Write out the data below exactly, from its first line to the line containing "specification states about them.", that line included.

Records from a dataset
------------------------------------
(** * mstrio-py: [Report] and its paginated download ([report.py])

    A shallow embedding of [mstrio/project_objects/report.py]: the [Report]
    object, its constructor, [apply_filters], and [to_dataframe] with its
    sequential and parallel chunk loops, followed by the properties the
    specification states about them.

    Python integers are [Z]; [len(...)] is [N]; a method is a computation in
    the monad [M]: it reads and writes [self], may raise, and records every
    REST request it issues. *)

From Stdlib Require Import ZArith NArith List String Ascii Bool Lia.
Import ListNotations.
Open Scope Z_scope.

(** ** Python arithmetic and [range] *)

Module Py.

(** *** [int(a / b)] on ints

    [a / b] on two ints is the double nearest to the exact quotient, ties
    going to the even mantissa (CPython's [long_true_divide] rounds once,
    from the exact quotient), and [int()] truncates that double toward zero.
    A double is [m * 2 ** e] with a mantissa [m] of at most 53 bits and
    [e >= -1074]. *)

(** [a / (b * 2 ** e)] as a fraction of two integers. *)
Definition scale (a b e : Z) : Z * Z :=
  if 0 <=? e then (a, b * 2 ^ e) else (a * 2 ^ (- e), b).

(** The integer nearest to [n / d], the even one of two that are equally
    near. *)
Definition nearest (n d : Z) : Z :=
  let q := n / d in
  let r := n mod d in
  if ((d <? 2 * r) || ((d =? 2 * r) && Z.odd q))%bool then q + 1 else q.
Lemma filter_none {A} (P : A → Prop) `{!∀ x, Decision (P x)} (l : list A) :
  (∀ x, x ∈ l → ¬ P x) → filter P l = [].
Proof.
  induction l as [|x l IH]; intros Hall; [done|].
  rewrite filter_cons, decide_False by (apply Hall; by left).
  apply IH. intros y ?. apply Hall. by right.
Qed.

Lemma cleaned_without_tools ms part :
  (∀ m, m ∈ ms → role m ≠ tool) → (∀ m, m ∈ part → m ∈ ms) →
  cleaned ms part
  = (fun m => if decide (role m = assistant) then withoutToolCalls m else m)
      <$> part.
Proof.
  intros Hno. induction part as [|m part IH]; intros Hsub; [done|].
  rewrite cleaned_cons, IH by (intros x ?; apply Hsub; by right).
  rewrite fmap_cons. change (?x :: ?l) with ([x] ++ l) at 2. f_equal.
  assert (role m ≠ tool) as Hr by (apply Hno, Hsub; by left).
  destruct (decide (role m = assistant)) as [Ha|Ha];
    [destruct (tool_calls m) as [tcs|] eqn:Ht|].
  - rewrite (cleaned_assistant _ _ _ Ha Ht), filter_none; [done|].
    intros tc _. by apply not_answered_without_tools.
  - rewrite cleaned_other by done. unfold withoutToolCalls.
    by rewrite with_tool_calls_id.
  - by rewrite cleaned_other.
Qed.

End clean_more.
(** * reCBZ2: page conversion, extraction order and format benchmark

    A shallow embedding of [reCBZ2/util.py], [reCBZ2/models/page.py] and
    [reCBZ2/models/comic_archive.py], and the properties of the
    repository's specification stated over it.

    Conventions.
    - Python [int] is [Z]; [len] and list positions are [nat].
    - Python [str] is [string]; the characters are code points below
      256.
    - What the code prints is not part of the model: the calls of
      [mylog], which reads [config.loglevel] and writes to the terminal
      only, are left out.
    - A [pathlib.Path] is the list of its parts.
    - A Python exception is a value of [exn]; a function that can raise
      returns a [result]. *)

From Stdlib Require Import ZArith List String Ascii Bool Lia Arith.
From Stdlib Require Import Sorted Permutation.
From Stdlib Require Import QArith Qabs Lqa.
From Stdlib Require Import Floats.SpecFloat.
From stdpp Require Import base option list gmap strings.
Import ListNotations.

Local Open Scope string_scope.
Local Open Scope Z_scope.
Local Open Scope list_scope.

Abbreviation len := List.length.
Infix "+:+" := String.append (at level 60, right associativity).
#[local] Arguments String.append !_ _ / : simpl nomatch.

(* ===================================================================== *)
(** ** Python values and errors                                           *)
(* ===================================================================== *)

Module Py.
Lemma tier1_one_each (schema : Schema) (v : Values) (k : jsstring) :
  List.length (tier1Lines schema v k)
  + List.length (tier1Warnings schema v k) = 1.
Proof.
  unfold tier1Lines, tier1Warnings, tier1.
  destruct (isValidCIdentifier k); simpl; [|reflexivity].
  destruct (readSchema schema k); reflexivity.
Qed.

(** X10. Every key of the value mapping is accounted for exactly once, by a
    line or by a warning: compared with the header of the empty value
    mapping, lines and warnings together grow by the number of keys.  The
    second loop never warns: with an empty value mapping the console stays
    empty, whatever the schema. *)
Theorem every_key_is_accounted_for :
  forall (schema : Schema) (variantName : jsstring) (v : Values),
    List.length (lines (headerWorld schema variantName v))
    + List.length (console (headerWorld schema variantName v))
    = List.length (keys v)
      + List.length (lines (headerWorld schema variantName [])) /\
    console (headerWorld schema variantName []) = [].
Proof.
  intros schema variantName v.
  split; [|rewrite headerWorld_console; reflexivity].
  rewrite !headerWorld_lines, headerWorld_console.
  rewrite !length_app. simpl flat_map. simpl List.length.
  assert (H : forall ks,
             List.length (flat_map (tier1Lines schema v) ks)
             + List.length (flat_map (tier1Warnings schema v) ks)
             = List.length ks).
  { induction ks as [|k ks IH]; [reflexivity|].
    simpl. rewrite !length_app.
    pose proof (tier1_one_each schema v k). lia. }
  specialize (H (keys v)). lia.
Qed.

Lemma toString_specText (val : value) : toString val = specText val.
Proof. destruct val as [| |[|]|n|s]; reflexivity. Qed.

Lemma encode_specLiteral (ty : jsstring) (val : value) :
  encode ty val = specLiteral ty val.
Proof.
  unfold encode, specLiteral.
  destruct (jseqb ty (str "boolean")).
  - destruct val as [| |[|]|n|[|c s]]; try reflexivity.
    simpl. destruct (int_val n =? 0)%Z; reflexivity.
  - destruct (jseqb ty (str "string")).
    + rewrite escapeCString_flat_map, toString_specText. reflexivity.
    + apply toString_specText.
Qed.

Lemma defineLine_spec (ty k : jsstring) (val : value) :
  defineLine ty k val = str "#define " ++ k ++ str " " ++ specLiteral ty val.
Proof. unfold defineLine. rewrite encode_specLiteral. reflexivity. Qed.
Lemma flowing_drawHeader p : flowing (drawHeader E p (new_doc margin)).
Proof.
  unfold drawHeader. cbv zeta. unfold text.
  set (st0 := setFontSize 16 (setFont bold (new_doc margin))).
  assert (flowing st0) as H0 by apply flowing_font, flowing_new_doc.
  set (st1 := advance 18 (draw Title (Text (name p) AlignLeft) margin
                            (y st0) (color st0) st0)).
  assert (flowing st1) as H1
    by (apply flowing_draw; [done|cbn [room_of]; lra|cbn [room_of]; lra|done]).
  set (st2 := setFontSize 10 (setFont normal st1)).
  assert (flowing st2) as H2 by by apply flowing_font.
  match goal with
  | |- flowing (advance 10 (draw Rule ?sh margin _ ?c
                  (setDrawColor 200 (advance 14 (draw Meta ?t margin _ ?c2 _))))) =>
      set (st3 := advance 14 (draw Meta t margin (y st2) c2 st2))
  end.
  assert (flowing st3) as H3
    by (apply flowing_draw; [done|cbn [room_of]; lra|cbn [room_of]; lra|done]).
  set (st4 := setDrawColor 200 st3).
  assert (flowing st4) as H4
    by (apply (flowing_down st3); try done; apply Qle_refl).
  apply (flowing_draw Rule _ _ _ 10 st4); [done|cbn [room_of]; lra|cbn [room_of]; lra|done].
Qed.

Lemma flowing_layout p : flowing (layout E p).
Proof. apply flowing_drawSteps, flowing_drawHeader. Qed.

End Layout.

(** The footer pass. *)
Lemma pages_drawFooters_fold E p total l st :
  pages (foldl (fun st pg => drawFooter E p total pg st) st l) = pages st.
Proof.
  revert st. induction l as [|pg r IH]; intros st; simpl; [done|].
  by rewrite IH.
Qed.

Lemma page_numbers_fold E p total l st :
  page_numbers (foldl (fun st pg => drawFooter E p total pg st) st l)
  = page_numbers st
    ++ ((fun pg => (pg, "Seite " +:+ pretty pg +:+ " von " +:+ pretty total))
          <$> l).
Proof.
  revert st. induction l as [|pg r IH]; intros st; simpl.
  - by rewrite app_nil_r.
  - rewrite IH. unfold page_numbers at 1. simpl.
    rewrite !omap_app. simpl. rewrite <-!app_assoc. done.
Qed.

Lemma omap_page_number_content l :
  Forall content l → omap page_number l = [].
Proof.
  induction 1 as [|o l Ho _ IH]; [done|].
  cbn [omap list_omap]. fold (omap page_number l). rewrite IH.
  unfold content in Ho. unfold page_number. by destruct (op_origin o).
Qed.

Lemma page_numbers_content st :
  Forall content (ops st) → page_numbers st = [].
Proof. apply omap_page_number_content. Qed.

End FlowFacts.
------------------------------------
> [Output for this exercise]:
(** * mstrio-py: [Report] and its paginated download ([report.py])

    A shallow embedding of [mstrio/project_objects/report.py]: the [Report]
    object, its constructor, [apply_filters], and [to_dataframe] with its
    sequential and parallel chunk loops, followed by the properties the
    specification states about them.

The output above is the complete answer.